**Problem**
Among the entries that follow, find every line with the word "AssertFail" and list it.

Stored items
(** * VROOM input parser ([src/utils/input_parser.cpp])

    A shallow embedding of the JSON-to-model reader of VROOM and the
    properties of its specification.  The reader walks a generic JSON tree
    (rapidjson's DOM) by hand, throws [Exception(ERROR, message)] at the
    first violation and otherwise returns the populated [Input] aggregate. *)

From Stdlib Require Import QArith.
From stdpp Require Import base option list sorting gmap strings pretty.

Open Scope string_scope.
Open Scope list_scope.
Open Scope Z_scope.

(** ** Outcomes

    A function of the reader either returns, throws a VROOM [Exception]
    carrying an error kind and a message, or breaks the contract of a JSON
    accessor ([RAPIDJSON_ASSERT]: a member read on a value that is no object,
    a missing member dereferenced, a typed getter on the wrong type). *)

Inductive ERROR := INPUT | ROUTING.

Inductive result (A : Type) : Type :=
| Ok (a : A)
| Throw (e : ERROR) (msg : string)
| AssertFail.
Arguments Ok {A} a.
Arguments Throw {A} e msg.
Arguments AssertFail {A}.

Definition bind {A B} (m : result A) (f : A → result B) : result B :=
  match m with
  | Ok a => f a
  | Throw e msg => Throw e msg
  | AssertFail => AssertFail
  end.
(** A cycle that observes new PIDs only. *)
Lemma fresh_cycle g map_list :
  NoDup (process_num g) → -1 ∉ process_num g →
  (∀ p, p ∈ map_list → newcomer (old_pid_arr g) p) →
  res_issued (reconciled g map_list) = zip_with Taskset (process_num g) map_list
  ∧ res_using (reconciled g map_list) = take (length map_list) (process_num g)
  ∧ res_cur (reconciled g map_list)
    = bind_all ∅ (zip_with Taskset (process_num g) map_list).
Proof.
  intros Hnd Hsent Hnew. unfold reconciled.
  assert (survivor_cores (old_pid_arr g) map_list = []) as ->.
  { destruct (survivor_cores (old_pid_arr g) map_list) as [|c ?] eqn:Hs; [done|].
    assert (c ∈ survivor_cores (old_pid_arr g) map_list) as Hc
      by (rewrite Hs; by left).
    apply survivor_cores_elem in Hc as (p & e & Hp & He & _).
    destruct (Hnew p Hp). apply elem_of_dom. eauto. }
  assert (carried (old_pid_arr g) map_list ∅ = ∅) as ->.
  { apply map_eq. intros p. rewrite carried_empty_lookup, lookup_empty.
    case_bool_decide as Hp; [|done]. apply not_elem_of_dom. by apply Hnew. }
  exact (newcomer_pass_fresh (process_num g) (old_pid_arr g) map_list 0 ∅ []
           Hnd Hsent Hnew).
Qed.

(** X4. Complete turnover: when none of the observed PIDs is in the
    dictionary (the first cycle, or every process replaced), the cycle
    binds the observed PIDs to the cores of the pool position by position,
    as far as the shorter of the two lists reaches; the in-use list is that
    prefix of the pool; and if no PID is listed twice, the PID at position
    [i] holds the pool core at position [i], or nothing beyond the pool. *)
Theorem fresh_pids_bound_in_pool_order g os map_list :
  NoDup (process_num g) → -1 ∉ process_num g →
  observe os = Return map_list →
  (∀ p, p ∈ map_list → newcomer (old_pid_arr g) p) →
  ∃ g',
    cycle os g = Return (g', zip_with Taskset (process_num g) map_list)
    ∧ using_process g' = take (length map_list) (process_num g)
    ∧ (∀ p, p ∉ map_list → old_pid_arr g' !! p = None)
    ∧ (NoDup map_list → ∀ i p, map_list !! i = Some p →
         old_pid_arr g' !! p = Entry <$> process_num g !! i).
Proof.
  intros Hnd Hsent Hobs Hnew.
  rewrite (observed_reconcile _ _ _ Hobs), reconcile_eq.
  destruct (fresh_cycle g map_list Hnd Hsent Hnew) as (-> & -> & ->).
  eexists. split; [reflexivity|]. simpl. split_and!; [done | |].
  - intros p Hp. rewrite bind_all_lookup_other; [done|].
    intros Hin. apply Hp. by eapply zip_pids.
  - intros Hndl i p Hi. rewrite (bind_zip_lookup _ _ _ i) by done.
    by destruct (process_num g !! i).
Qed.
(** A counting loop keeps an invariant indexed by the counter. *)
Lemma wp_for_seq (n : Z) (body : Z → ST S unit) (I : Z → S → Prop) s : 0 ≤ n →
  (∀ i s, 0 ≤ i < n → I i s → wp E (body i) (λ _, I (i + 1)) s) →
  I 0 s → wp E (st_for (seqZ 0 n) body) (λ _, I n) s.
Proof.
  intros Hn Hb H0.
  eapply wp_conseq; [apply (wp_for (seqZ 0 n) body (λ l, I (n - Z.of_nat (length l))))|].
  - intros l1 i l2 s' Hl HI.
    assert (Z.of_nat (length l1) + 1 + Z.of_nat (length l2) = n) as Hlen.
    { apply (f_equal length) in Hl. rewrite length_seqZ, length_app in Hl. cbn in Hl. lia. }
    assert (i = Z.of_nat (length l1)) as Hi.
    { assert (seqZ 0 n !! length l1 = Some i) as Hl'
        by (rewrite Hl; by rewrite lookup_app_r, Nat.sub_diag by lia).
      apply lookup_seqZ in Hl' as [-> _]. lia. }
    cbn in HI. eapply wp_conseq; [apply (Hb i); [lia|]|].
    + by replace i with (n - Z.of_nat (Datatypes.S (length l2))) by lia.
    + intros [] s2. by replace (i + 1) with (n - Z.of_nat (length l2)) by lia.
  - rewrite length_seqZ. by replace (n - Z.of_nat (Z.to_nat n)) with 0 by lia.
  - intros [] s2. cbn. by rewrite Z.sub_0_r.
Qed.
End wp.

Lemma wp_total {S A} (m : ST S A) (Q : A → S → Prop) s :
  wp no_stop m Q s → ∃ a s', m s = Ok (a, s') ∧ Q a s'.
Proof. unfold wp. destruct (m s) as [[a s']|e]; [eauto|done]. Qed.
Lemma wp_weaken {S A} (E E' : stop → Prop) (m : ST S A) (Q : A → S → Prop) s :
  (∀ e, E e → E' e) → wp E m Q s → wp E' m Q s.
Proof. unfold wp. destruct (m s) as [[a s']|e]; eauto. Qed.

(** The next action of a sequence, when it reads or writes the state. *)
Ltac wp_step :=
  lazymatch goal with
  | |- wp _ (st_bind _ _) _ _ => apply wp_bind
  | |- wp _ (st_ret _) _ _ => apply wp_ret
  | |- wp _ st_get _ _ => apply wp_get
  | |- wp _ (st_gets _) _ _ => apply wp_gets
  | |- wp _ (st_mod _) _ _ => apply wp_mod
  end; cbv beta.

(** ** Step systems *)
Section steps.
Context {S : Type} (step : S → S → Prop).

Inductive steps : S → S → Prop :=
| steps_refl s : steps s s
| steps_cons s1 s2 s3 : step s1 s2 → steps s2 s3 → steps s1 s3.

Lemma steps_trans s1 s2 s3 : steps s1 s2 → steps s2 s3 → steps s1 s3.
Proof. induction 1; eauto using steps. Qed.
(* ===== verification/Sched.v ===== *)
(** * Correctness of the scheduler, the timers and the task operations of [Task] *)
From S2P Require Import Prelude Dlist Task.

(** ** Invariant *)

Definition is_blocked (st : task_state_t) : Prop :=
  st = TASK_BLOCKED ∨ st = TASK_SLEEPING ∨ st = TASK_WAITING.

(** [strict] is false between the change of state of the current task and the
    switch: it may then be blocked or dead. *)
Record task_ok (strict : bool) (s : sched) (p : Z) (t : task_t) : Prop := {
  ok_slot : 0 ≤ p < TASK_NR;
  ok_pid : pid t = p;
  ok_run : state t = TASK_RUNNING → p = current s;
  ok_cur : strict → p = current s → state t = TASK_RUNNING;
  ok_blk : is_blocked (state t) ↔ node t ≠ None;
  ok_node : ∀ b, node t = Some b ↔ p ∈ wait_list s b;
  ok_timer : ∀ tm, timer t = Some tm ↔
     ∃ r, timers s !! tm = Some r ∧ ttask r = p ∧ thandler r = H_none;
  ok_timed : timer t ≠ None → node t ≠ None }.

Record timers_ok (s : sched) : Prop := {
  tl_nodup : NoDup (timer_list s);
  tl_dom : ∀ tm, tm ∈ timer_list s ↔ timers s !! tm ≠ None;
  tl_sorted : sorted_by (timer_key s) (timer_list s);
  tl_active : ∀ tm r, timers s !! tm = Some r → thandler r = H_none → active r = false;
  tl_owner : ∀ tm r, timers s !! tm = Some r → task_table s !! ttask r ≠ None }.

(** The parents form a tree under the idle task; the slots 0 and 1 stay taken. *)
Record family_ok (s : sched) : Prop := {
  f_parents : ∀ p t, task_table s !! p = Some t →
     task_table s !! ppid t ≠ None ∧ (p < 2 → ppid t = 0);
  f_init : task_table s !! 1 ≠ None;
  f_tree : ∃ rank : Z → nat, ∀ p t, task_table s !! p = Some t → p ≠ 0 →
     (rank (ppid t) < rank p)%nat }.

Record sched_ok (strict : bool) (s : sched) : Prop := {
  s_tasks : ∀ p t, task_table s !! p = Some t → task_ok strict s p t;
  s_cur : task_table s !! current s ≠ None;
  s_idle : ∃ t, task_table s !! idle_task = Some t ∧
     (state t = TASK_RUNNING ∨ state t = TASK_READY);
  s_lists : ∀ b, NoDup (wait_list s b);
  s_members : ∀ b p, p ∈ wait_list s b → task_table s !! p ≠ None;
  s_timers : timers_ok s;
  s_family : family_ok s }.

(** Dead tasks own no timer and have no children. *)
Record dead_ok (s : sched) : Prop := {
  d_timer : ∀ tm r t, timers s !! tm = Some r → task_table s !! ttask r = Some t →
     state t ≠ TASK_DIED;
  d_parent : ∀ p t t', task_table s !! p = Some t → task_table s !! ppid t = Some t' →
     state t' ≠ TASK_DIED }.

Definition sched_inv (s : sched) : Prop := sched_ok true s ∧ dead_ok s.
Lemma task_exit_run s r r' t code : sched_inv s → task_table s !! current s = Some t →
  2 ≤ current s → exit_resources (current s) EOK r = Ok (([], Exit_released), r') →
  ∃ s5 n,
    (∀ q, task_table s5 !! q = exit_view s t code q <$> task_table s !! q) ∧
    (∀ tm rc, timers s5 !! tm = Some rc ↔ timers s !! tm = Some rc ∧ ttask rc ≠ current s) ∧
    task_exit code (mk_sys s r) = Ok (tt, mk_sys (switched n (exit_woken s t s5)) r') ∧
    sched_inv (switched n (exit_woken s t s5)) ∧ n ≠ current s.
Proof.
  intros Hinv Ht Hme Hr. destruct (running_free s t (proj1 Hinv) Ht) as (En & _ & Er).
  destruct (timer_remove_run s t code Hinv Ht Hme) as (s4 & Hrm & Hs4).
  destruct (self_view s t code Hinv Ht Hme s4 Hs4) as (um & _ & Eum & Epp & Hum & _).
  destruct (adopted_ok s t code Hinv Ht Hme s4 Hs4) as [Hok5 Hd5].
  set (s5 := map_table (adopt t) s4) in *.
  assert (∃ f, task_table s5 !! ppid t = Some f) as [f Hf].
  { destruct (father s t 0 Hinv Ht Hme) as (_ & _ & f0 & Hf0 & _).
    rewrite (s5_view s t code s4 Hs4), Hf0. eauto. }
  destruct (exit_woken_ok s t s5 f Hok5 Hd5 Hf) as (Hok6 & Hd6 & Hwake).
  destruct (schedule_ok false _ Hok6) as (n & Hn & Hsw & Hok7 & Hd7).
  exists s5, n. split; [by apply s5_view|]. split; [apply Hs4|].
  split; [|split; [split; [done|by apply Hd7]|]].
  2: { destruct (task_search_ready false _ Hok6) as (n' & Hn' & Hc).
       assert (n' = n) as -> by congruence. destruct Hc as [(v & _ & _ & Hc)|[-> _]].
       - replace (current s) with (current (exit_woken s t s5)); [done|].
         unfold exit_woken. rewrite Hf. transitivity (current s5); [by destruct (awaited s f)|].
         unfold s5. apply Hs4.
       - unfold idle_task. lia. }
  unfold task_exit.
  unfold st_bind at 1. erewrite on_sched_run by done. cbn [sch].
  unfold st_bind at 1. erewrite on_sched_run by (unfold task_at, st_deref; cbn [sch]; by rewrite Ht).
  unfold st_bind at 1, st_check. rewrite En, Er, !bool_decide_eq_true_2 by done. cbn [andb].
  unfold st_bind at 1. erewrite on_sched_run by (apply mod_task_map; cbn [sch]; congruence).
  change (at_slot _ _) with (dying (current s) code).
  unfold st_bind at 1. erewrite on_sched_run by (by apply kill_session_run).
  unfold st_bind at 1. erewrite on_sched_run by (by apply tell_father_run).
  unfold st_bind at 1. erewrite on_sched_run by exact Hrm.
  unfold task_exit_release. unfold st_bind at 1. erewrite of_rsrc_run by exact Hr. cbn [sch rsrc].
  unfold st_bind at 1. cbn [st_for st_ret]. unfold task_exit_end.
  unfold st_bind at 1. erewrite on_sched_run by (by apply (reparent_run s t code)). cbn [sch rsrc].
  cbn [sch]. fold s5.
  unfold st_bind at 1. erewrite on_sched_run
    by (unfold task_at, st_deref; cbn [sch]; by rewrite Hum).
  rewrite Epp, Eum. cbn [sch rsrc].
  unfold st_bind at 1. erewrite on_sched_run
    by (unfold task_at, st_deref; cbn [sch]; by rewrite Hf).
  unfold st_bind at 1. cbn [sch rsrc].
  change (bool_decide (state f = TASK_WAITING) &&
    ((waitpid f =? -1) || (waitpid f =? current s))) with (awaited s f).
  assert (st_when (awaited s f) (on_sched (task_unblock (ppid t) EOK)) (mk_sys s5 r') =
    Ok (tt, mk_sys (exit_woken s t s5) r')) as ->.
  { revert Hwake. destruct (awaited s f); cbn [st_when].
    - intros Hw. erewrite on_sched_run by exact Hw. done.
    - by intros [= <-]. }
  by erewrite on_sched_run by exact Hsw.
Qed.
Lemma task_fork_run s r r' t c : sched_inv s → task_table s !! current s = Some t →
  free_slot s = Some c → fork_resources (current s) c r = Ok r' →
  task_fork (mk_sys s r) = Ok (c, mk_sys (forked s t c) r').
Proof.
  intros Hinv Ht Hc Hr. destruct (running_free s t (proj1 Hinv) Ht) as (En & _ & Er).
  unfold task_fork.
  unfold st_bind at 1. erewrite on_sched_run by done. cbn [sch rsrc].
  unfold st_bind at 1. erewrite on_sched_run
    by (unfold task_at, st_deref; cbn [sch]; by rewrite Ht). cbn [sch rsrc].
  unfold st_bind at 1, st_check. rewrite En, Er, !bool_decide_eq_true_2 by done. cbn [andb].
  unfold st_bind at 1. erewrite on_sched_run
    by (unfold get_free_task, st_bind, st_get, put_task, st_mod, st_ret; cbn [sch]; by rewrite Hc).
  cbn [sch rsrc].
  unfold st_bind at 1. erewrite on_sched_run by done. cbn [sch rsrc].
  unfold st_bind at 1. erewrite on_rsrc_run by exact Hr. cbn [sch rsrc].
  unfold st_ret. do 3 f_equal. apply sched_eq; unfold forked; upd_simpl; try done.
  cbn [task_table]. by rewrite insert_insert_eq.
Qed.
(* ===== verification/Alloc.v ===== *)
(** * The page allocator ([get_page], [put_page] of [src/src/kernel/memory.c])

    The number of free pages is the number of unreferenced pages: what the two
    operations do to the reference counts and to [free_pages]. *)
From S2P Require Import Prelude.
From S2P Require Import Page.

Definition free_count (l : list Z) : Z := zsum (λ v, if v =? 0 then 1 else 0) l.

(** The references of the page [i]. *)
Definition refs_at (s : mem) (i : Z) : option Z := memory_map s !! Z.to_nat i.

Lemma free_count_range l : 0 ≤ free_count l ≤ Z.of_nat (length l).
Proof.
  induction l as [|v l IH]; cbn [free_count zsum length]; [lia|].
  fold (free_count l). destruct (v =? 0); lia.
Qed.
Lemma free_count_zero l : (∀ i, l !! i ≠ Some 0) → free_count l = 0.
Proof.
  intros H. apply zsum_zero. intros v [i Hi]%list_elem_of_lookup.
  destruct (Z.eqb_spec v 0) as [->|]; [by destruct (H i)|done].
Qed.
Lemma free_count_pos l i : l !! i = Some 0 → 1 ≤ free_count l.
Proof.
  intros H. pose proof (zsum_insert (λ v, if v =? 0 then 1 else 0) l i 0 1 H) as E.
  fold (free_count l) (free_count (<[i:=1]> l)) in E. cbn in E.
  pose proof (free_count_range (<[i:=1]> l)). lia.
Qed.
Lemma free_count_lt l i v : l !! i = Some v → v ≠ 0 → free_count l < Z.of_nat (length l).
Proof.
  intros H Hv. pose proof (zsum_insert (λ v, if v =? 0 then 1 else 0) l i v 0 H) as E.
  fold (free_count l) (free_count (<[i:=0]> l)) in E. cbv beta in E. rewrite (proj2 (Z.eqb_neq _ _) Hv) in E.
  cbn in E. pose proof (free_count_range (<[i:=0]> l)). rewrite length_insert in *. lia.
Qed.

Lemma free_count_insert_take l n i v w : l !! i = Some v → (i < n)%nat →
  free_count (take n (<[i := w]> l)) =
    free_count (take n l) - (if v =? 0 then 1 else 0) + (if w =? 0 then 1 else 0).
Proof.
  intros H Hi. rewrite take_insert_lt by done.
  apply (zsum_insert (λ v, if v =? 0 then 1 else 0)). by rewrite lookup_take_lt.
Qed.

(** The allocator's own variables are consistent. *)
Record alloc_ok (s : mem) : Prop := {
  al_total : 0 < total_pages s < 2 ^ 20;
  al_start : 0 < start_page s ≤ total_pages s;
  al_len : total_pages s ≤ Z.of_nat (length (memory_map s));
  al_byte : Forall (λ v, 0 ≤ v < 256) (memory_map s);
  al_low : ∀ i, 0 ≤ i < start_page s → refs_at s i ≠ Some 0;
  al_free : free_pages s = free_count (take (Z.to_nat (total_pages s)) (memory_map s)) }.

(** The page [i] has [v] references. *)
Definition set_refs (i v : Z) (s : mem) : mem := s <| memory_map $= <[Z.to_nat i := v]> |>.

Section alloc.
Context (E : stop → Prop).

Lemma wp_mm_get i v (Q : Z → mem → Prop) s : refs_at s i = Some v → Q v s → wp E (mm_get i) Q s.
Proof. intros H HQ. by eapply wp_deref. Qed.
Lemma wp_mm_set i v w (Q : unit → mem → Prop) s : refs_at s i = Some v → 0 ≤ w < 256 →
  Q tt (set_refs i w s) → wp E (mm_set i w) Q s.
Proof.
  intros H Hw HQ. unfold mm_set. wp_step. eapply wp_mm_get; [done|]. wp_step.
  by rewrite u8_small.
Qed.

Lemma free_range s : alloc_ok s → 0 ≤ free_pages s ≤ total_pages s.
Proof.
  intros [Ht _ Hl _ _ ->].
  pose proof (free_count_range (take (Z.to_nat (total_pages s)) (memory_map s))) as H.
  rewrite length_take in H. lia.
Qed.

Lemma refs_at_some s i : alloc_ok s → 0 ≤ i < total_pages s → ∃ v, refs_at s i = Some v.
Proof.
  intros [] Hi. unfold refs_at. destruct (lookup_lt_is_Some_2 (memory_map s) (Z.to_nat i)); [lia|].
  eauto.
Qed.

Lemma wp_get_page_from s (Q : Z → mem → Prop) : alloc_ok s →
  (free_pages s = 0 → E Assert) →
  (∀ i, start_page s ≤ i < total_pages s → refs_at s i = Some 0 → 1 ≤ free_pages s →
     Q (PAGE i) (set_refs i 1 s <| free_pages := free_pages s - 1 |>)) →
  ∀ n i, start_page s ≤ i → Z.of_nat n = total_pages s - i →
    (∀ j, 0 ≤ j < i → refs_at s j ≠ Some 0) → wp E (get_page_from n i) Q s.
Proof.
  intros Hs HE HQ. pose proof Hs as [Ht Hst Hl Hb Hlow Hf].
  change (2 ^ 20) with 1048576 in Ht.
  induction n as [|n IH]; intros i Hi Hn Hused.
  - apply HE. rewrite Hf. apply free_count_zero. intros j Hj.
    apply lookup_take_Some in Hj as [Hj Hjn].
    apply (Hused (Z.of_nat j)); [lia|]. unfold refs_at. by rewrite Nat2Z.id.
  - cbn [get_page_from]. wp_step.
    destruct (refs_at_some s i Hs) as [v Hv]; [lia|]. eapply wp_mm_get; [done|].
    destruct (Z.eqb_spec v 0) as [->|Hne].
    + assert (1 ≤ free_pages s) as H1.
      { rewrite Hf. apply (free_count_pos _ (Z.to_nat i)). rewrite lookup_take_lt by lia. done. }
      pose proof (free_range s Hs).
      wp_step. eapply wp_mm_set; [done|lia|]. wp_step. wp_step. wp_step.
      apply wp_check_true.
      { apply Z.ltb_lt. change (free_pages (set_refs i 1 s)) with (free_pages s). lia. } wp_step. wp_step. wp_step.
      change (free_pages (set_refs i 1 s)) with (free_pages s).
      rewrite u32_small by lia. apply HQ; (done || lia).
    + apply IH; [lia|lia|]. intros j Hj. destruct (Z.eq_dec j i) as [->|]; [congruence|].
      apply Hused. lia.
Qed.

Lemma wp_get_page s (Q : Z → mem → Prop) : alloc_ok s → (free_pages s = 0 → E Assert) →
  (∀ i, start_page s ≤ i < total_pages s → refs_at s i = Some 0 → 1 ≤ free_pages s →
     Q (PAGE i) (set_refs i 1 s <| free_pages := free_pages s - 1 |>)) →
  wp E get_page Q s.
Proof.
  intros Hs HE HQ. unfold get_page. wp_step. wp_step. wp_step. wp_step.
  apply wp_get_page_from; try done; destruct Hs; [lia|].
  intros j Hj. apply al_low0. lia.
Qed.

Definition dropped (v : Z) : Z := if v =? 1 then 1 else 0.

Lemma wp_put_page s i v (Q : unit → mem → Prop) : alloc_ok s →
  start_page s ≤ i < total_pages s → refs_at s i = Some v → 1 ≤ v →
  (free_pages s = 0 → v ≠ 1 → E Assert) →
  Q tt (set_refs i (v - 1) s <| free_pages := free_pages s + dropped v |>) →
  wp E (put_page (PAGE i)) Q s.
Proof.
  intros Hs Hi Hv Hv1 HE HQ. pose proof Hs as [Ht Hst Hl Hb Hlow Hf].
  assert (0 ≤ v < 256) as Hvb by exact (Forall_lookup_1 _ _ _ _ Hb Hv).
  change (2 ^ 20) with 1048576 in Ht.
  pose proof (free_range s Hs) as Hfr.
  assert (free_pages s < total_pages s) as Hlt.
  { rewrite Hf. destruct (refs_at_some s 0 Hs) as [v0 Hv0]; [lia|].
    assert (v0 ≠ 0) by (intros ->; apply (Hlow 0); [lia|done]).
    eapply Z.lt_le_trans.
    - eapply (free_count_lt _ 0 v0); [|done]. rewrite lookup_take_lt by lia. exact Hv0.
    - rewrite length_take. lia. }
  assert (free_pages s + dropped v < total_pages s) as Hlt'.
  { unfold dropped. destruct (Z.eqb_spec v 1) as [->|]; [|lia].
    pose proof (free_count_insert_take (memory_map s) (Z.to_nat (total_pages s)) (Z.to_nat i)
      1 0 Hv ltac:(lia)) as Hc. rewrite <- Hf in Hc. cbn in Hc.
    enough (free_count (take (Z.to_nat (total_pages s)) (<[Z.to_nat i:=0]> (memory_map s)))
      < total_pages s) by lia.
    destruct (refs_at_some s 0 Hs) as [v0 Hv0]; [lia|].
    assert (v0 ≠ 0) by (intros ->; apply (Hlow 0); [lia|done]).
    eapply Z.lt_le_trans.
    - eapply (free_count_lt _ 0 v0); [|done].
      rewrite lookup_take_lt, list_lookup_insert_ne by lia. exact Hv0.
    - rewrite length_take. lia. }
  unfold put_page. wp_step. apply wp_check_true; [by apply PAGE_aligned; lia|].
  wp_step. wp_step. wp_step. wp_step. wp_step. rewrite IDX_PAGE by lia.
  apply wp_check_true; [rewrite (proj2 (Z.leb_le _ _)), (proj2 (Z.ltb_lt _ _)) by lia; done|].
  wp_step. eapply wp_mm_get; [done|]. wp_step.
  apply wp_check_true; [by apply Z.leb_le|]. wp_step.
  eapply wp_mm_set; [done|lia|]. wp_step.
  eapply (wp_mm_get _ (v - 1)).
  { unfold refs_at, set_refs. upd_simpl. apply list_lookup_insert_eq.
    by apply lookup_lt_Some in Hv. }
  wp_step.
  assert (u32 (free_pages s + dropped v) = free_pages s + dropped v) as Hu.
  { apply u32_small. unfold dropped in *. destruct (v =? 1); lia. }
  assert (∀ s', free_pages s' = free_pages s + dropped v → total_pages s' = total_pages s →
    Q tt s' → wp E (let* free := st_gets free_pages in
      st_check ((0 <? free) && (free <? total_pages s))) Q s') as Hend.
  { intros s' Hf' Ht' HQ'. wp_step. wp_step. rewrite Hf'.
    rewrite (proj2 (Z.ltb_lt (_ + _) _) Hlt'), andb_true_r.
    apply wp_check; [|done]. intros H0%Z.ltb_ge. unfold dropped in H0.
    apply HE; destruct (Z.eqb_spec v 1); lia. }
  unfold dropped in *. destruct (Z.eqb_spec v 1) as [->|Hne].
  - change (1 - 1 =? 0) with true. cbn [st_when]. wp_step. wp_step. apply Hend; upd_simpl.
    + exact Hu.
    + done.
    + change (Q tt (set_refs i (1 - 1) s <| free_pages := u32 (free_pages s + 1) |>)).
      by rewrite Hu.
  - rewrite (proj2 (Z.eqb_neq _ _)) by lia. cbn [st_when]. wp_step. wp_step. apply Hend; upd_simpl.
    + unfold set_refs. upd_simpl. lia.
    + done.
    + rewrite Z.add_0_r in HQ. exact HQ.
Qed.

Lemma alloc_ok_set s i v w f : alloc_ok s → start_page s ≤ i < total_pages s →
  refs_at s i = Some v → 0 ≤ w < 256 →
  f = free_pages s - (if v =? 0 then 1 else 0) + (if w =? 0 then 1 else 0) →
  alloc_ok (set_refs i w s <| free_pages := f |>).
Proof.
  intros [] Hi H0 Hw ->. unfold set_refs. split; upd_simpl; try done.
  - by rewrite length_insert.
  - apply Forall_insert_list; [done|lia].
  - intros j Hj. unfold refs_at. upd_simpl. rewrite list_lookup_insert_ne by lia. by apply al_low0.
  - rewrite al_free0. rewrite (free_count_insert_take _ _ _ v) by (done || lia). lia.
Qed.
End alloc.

**Answer for the task**
| AssertFail.
Arguments AssertFail {A}.
  | AssertFail => AssertFail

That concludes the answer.